Car le pire est à venir. Il y a eu une alerte peu de temps avant l’explosion. Le vendredi 22 septembre (soit moins d’un mois avant la catastrophe !), une fuite de propane avait conduit les ouvriers, vers les 15H, perturbés par l’odeur, à stopper la production. Le plombier (M Corbet) alerté est intervenu ssur le coup de 17h. Au regard du trou visible à l’oeil nu, ce dernier a hésité avant d’effectuer la réparation. Pressé par le Chef d’Atelier, il a colmaté la fuite en urgence, avec une soudure au lieu de remplacer la canalisation, ce qu’il aurait du faire.
A la fin de son intervention, ps tranquille, il a demandé à rencontrer M Romano pour lui faire part de ses réserves, lui donner quelques consignes de « bon sens » (comme fermer les vannes de propane chaque soir) et lui proposer d’établir un devis. Ce dernier pourtant présent dans les murs ne l’a pas rencontré. Puis plus rien … Jusqu’au jour de l’explosion …
L’expert a été ensuite interrogé par les différents avocats de la Défense (gérant de l’entreprise ou plombier), sur l’origine de la fuite ou celle de l’étincelle. Ces questions ayant pour but de déplacer le champ de responsabilité, soit vers le plombier (la qualité de la soudure), soit vers le gérant (la qualité de la canalisation).
Mais le plus regrettable est que l’expert n’a donné aucune certitude sur l’origine de l’explosion de La Halotte, le doute subsiste et subsistera vraisemblablement toujours.
Les requisitions .
Les plaidoiries des différents avocats des parties civiles ont visé à justifier les différentes demandes d’indemnisation des préjudices subis, qu’ils soient matériels ou immatériels par les entreprises : dégats, arrêts d’activités …
Intervenant à la barre au nom de la commune, j’ai insisté sur l’impact considérable de cette catastrophe pour Trilport, et souligné, un fait : si l’explosion s’était déroulé en plein jour, elle aurait viré au carnage, plus d’une centaine de personnes travaillant à proximité immédiate dont une quinzaine dans les locaux mêmes. La responsabilité de l’entrepreneur s’étend au delà de ses murs lorsque du fait de ses négligences, un incident industriel survient et atteint l’intégrité d’autrui.
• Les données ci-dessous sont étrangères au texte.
Lemma classifier_error_fails_open_witness :
  let m := Samples.group_msg 101 Samples.long_text in
  let st' := handle_new_message Samples.cfg0 Samples.ext_err m Samples.st0 in
  st' = forward Samples.ext_err m Samples.st0 /\
  st'.(strikes) = Samples.st0.(strikes) /\
  st'.(tg_calls) = Samples.st0.(tg_calls) /\
  st'.(chatbot) =
    option_map (handle_message (telegram_to_chat_message m
                  (m.(photo) && Samples.ext_err.(image_download_ok)))) Samples.st0.(chatbot).
Proof.
  apply (classifier_error_fails_open Samples.cfg0 Samples.ext_err _ Samples.st0 Samples.user0
           Samples.long_text "connection reset"); reflexivity.
Defined.




End ModerationClaims.

Module ToolClaims.
Import Str Str2 Message Engine Tools Query.

(** C10: [execute_mute_user] never rejects a duration: the Telegram mute
    call is made with [clamp duration_minutes 1 1440] (that is
    [max 1 (min duration_minutes 1440)], so within [1, 1440]), and the tool
    fails only when that Telegram call fails. *)
Theorem mute_duration_clamped (cfg : ChatbotConfig) (tg : Transport) (chat user d : Z)
    (st : ToolState) :
  let '(r, st') := execute_mute_user cfg tg chat user d st in
  clamp d 1 1440 = Z.max 1 (Z.min d 1440) /\
  1 <= clamp d 1 1440 <= 1440 /\
  (exists rest, st'.(api_calls) = st.(api_calls) ++ ApiMute chat user (clamp d 1 1440) :: rest) /\
  r = match tg (ApiMute chat user (clamp d 1 1440)) with Ok _ => Ok None | Err e => Err e end.
Proof.
  assert (Hc : clamp d 1 1440 = Z.max 1 (Z.min d 1440)).
  { unfold clamp. destruct (d <? 1) eqn:E1; [apply Z.ltb_lt in E1; lia|].
    apply Z.ltb_ge in E1. destruct (1440 <? d) eqn:E2; [apply Z.ltb_lt in E2 | apply Z.ltb_ge in E2]; lia. }
  unfold execute_mute_user, call. cbn [api_calls t_context t_database].
  destruct (tg (ApiMute chat user (clamp d 1 1440))) eqn:Et;
    [destruct (owner cfg) |]; cbn; (split; [exact Hc|]); (split; [lia|]);
    (split; [|reflexivity]).
  - exists [ApiSend z (MUTE_ICON +:+ " Muted user " +:+ z_to_string user +:+ " for " +:+
            z_to_string (clamp d 1 1440) +:+ " min in chat " +:+ z_to_string chat) None].
    now rewrite <- app_assoc.
  - exists []. reflexivity.
  - exists []. reflexivity.
Qed.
Il doit des comptes à la collectivité, le respect des normes de sécurité est non seulement un devoir, mais une ardente obligation. Sinon, il n’y a pas de place pour une cohabitation harmonieuse entre habitat et zone d’activité.
Trop de responsables d’entreprises se plaignent de la lourdeur des procédures « administratives », des difficultés à suivre les différentes normes de sécurité, et contournent dans le même temps par divers stratagèmes les seuils de représentativité du personnel y compris pour les structures abordant les questions d’hygiène et de sécurité. Lorsqu’un beau jour une catastrophe survient, il s’étonne, le regrette amèrement avec les larmes aux yeux, invoquant la malchance ! Trop simple …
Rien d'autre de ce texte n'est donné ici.